Enhancing Unsupervised Sentence Embeddings via Knowledge-Driven Data Augmentation and Gaussian-Decayed Contrastive Learning
Peichao Lai, Zhengfeng Zhang, Wentao Zhang, Fangcheng Fu, Bin Cui
TL;DR
This paper tackles unsupervised sentence embeddings by addressing low data diversity and high data noise in LLM-synthesized samples. It introduces a knowledge-driven data augmentation pipeline that builds a knowledge graph from entities and quantities to guide LLMs in generating diverse positives and knowledge-aware negatives, paired with a Gaussian-decayed gradient-assisted contrastive objective (GCSE) that attenuates the influence of false hard negatives. The approach uses a two-stage training process with an evaluation model to filter synthesized data and a Gaussian-decayed loss term G(s_i,s'_i,τ,σ) to gradually restore gradient signals as training progresses.
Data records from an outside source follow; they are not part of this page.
(* ===== verification/Answer.v ===== *)
(** How a request is answered: [doInvoke] and its relatives of src/fdbus/CFdbBaseObject.cpp, and
    [reply], [status] and [autoReply] of src/fdbus/CFdbMessage.cpp.

    A request is a job that threads share through counted references ([CBaseJob::Ptr]): the
    context hands it to the object, the object to a worker or a handler, the handler answers it
    or keeps a reference and answers later, and when nobody does the library answers by itself.
    The state [Answer] is one request with all that refers to it; [an_step] interleaves the
    threads. The context is the thread [0], other threads and their job queues are named by
    other numbers; jobs that have nothing to do with the request are not in the model, so that a
    queue may serve the request at any time. *)
From S2P Require Import Prelude Serializer Codec CommonDefs WireBase StdMap Subscribe FdWatch Framing Message Dispatcher.

(** ** State *)

Definition ST_NON_EXIST : Z := -21.

(** What a handler does with the request; an exception ends it early. *)
Inductive UserAct :=
  | UReply (payload : list Z)
  | UStatus (error_code : Z) (description : string)
  | UKeep.
Abbreviation Script := (list UserAct).

(** The function the request runs as a job. *)
Inductive Callable :=
  | CallNone
  | CallDispatch                  (* CFdbMessage::dispatchMsg *)
  | CallInvoke                    (* CFdbBaseObject::callInvoke *)
  | CallSubscribe                 (* CFdbBaseObject::callSubscribe *)
  | CallHandler (h : Script).     (* CFdbMessage::callbackWithAutoReply *)

(** What a thread has left to do. *)
Inductive Act :=
  | AOnInvoke
  | AUser (h : Script)
  | AAuto (description : string)  (* autoReply *)
  | ADispatch
  | ASend (worker : Z) (c : Callable)       (* sendAsync: the sender keeps its reference *)
  | ASendSwap (worker : Z) (c : Callable)   (* sendAsyncSwap: it gives it away *)
  | AReplyCache (payload : list Z)
  | ACached.
(* ===== verification/HostServer.v ===== *)
(** The host server: src/server/CHostServer.cpp, with its proxies to other host servers,
    src/server/CInterHostProxy.cpp and src/server/CBaseHostProxy.cpp.

    A host server connects the name servers of a domain (the local hosts) and passes service
    tables between them, the host servers below it (external domains) and those above it, to
    which it is connected through proxies. Its state is [CHostServer]; a handler takes the
    session a message came from and its contents ([None]: they cannot be decoded) and gives the
    next state and what is sent. The rest of the process is [HsEnv]. *)
From S2P Require Import Prelude StdMap CommonDefs Serializer Codec WireBase NsMessages SocketFactory SvcAddrUtils Subscribe Json Security.
Open Scope Z_scope.

(** ** Data *)

Record CLocalHostInfo := mkLocalHost {
  lh_mHostName : string; lh_mIpAddress : string; lh_mAddressTbl : list CFdbSocketAddr; lh_mHbCount : Z; lh_mReady : bool;
  lh_mAuthorized : bool; lh_mTokens : list string; lh_mSvcAddrTbl : list CFdbSvcAddress }.

Record CExternalDomainInfo := mkDomain {
  ed_mDomainName : string; ed_mHbCount : Z; ed_mReady : bool; ed_mAuthorized : bool; ed_mTokens : list string;
  ed_mSvcAddrTbl : list CFdbSvcAddress }.

(** [CConnectTimer]: off, or what it is for. *)
Inductive ConnectTimer := MODE_IDLE | MODE_RECONNECT_TO_SERVER | MODE_HEARTBEAT.

Record CInterHostProxy := mkHostProxy { hp_connected : bool; hp_mConnectTimer : ConnectTimer; hp_mDomainName : string; hp_mSvcAddrTbl : list CFdbSvcAddress }.

Record CHostServer := mkHostServer {
  hs_mLocalHostTbl : smap Z CLocalHostInfo; hs_mExternalDomainTbl : smap Z CExternalDomainInfo; hs_mHostProxyTbl : smap string CInterHostProxy;
  hs_mMaxDomainExportableLevel : Z; hs_mMinUpstreamExportableLevel : Z; hs_mHeartBeatTimer : bool }.

Implicit Types s : CHostServer.
Implicit Types h : CLocalHostInfo.

(** The interfaces of the machine, the peer and the own address of a session ([None]: it is
    gone; an empty address: it is local), the configuration of host levels, the name of the
    domain, and the sessions subscribed to [NTF_HOST_ONLINE]. *)
Class HsEnv := mkHsEnv {
  he_interfaces : list IfDesc;
  he_peerIp : Z -> option string;
  he_hostIp : Z -> string;
  he_hostSecurity : CHostSecurityConfig;
  he_name : string;
  he_subscribers : list Z }.
Lemma notify_host_grows a online x : m_sorted (ih_mNameProxyTbl x) ->
  exists x' out, notify_host host_ip peer_ip a online x = (x', out, online ++ option_list (reach a)) /\ grown (option_list (reach a)) x x' out.
Proof.
  intros Hs. unfold notify_host, reach. destruct (getNsAddress a peer_ip) as [[ip url]|] eqn:Ea; cbn [mbind option_bind]; [|exists x, []; rewrite app_nil_r; by split; [|apply grown_none]].
  destruct (_ || _); [exists x, []; cbn; rewrite app_nil_r; by split; [|apply grown_none]|]. cbn [option_list option_rect]. pose proof (address_some _ _ Ea) as Hne.
  destruct (ha_mAddressList a) as [|i l]; [done|]. destruct (m_find ip (ih_mNameProxyTbl x)) as [p|] eqn:Ef; eexists _, _; (split; [done|]); cbn [option_list option_rect].
  - split_and!; try done.
    + intros j Hj. rewrite Hj, list_elem_of_singleton. split; [by intros [? [=]]|]. intros ->. congruence.
    + intros j. rewrite list_elem_of_singleton. split; [by intros (? & ? & ?%elem_of_nil)|]. intros [? ->]. congruence.
    + by intros j ?%elem_of_nil.
  - unfold grown. cbn [ih_mNameProxyTbl ih_set_proxies]. split_and!.
    + by apply m_sorted_set.
    + intros j p Hj. rewrite m_find_set_ne; [done|intros ->; congruence|done].
    + intros j Hj. rewrite list_elem_of_singleton. destruct (decide (j = ip)) as [->|Hjn]; [rewrite m_find_set; split; [done|by eexists]|].
      rewrite m_find_set_ne, Hj by done. split; [by intros [? [=]]|done].
    + intros j. rewrite list_elem_of_singleton. unfold connects. setoid_rewrite list_elem_of_singleton. naive_solver.
    + intros j ?%list_elem_of_singleton. done.
Qed.

Lemma grown_app l1 l2 x x1 x2 o1 o2 : grown l1 x x1 o1 -> grown l2 x1 x2 o2 -> grown (l1 ++ l2) x x2 (o1 ++ o2).
Proof.
  intros (_ & K1 & N1 & C1 & D1) (S2 & K2 & N2 & C2 & D2).
  assert (forall ip, m_find ip (ih_mNameProxyTbl x1) = None <-> m_find ip (ih_mNameProxyTbl x) = None /\ ip ∉ l1) as Hnone.
  { intros ip. destruct (m_find ip (ih_mNameProxyTbl x)) as [p|] eqn:Ex; [rewrite (K1 _ _ Ex); naive_solver|]. specialize (N1 ip Ex). destruct (m_find ip (ih_mNameProxyTbl x1)); naive_solver. }
  split_and!; try done.
  - intros ip p Hp. auto.
  - intros ip Hip. rewrite elem_of_app. destruct (decide (ip ∈ l1)) as [Hin|Hin].
    + split; [auto|]. intros _. destruct (proj2 (N1 ip Hip) Hin) as [p Hp]. exists p. auto.
    + rewrite N2 by (by apply Hnone). naive_solver.
  - intros ip. rewrite connects_app, C1, C2, Hnone, elem_of_app. destruct (decide (ip ∈ l1)); naive_solver.
  - intros ip [?|?]%elem_of_app; [by apply (D1 ip)|by apply (D2 ip)].
Qed.

Lemma notify_hosts_grow l : forall online x, m_sorted (ih_mNameProxyTbl x) ->
  exists x' out, notify_hosts host_ip peer_ip l online x = (x', out, online ++ omap reach l) /\ grown (omap reach l) x x' out.
Proof.
  induction l as [|a l IH]; intros online x Hs; cbn [notify_hosts].
  - exists x, []. cbn. rewrite app_nil_r. by split; [|apply grown_none].
  - destruct (notify_host_grows a online x Hs) as (x1 & o1 & -> & G1). destruct (IH (online ++ option_list (reach a)) x1 (proj1 G1)) as (x2 & o2 & -> & G2).
    exists x2, (o1 ++ o2). replace (omap reach (a :: l)) with (option_list (reach a) ++ omap reach l) by (cbn; by destruct (reach a)).
    rewrite <- app_assoc. split; [done|by eapply grown_app].
Qed.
Experiments across multiple backbones and LLMs show state-of-the-art semantic textual similarity performance with fewer synthesized samples and smaller LLMs, highlighting the method's efficiency, robustness, andability to leverage domain-focused data for improved domain-specific sentence representations.
Abstract
Recently, using large language models (LLMs) for data augmentation has led to considerable improvements in unsupervised sentence embedding models. However, existing methods encounter two primary challenges: limited data diversity and high data noise. Current approaches often neglect fine-grained knowledge, such as entities and quantities, leading to insufficient diversity. Besides, unsupervised data frequently lacks discriminative information, and the generated synthetic samples may introduce noise. In this paper, we propose a pipeline-based data augmentation method via LLMs and introduce the Gaussian-decayed gradient-assisted Contrastive Sentence Embedding (GCSE) model to enhance unsupervised sentence embeddings. To tackle the issue of low data diversity, our pipeline utilizes knowledge graphs (KGs) to extract entities and quantities, enabling LLMs to generate more diverse samples. To address high data noise, the GCSE model uses a Gaussian-decayed function to limit the impact of false hard negative samples, enhancing the model's discriminative capability. Experimental results show that our approach achieves state-of-the-art performance in semantic textual similarity (STS) tasks, using fewer data samples and smaller LLMs, demonstrating its efficiency and robustness across various models.